Inclusion Criteria: * Patients diagnosed with stress urinary incontinence. * Women who have been naturally postmenopausal for at least 1 year or are postmenopausal due to bilateral oophorectomy (surgical removal of both ovaries). * Have had sexual intercourse to ensure feasibility of urogenital tract examination and assessment. * Patients who consent to participate in the study and comply with the treatment protocol, including performing pelvic floor muscle training (PFMT) and completing topical vaginal estrogen therapy.

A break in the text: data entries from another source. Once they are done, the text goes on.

Lemma json_dumps_dict d :
  json_dumps (VDict d)
  = "{" +:+ (py_join "," (member_text <$> sort_by str_cmp fst d) +:+ "}").
Proof.
  cbn [json_dumps]. rewrite sort_by_map_snd, <- list_fmap_compose. done.
Qed.

Lemma json_canonical_dict d :
  json_canonical (VDict d) = VDict (canonical_member <$> sort_by str_cmp fst d).
Proof. cbn [json_canonical]. by rewrite sort_by_map_snd. Qed.

Lemma scans_jsonable v : jsonable v → scans v.
Proof.
  induction v as [|b|z|lit|s|l IH|d IH] using pyval_ind; intros Hj [|fuel] depth rest Hl Hd Hf;
    try (destruct (json_dumps_opens _ Hj) as (c & r & Hc & _); rewrite Hc in Hl; cbn in Hl; lia).
  - reflexivity.
  - by destruct b.
  - by apply scan_once_number; [apply scan_number_int|].
  - by apply scan_once_number.
  - cbn [json_dumps]. unfold json_string, quote. rewrite !append_cons, !append_nil_l, append_assoc.
    cbn [scan_once]. change (ord (char_at 34) =? 34) with true. cbv iota.
    pose proof (scanstring_chars s rest) as Hs. unfold quote in Hs. by rewrite Hs.
  - destruct (descend_admits "array" depth _ Hd) as (depth' & Hdep & Hd').
    destruct l as [|v l].
    { cbn [json_dumps fmap list_fmap py_join]. rewrite append_assoc, append_cons, append_nil_l.
      cbn [scan_once]. change (ord "[" =? 34) with false. change (ord "[" =? 123) with false.
      change (ord "[" =? 91) with true. cbv iota. rewrite Hdep. reflexivity. }
    cbn [jsonable] in Hj. rewrite foldr_and_Forall in Hj.
    cbn [json_dumps] in *. rewrite !append_cons, !append_nil_l, append_assoc in *.
    cbn [String.length] in Hl. rewrite length_append in Hl. cbn [String.length] in Hl.
    assert (Forall (opens ∘ json_dumps) (v :: l)) as Ho
      by (eapply Forall_impl; [exact Hj|]; apply json_dumps_opens).
    assert (∃ c t, py_join "," (json_dumps <$> v :: l) +:+ String "]" rest = String c t
      ∧ is_ws c = false ∧ ord c ≠ 93) as (c & t & Ht & Hws & H93).
    { apply Forall_cons in Ho as [(c & t & Hc & Hw & H93 & _) _]. cbn in Hc.
      destruct l as [|w l]; [|rewrite !fmap_cons, py_join_cons]; cbn [fmap list_fmap py_join];
        rewrite Hc, !append_cons; by eexists _, _. }
    cbn [scan_once]. change (ord "[" =? 34) with false. change (ord "[" =? 123) with false.
    change (ord "[" =? 91) with true. cbv iota.
    rewrite Hdep, bind_ret.
    rewrite append_cons, append_nil_l. rewrite Ht. cbn [skip_ws]. rewrite Hws.
    rewrite (proj2 (Z.eqb_neq _ _)) by done. rewrite <- Ht.
    rewrite scan_elements_join; [done| |done| |lia].
    + rewrite Forall_forall in IH, Hj |- *. auto.
    + eapply Forall_impl; [exact (proj1 (foldr_max_le nesting (v :: l) _) (le_n _))|].
      intros w Hw. by eapply admits_le.
  - cbn [jsonable] in Hj. rewrite foldr_and_Forall in Hj. destruct Hj as [Hnd Hj].
    rewrite json_canonical_dict. rewrite json_dumps_dict in *.
    pose proof (sort_by_perm str_cmp fst d) as Hp.
    pose proof (proj1 (foldr_max_le (nesting ∘ snd) d _) (le_n _)) as Hn.
    destruct (descend_admits "object" depth _ Hd) as (depth' & Hdep & Hd').
    rewrite <- Hp in Hn at 1.
    rewrite <- Hp in Hnd. rewrite <- Hp in Hj. rewrite <- Hp in IH.
    destruct (sort_by str_cmp fst d) as [|kv sorted].
    { cbn [scan_once]. change (ord "{" =? 34) with false. cbn. change (ord "{" =? 123) with true. cbv iota.
      rewrite Hdep. reflexivity. }
    rewrite !append_cons, !append_nil_l, append_assoc in *.
    cbn [String.length] in Hl. rewrite length_append in Hl. cbn [String.length] in Hl.
    rewrite append_cons, append_nil_l.
    assert (∃ t, py_join "," (member_text <$> kv :: sorted) +:+ String "}" rest
      = String (char_at 34) t) as [t Ht] by (destruct sorted; by eexists).
    cbn [scan_once]. change (ord "{" =? 34) with false. change (ord "{" =? 123) with true.
    cbv iota. rewrite Hdep, bind_ret. rewrite Ht. cbn [skip_ws]. change (is_ws (char_at 34)) with false. cbv iota.
    change (ord (char_at 34) =? 125) with false. cbv iota. rewrite <- Ht.
    rewrite scan_members_join; [done|..|done| |lia].
    + rewrite Forall_forall in IH, Hj |- *. intros x Hx. by apply IH, Hj.
    + eapply Forall_impl; [exact Hj|]. intros x. apply json_dumps_opens.
    + eapply Forall_impl; [exact Hn|]. intros x Hx. by eapply admits_le.
Qed.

Exclusion Criteria: * Patients with concomitant neurological disorders, urinary tract infections, prior pelvic radiotherapy, or congenital malformations of the lower urinary tract. * Genitourinary malformations or fistulas causing continuous urinary incontinence. * Genitourinary cancers or tumors of the urinary tract. * History of spinal cord injury or central nervous system injury affecting the centers that control urination. * Patients previously treated for stress urinary incontinence (SUI) (surgery, medications, exercises). * Patients with severe heart disease, coronary artery disease, or myocardial ischemia. * Patients with pelvic organ prolapse stage III or higher, unexplained vaginal bleeding, confirmed or suspected breast cancer, or vaginitis. * Presence of premalignant factors or suspected steroid-dependent cancers such as endometrial carcinoma. * History of or current hepatic tumors, or progressive liver or biliary disease. * Coagulation/thrombotic disorders, or a history of thromboembolism or stroke. * Severe hypertriglyceridemia. * Hypersensitivity to any component of vaginally administered estrogen products. * The patient or family members are unable to use a smartphone (Android or iOS) to participate in the monitoring program. * The patient does not agree to participate in the study.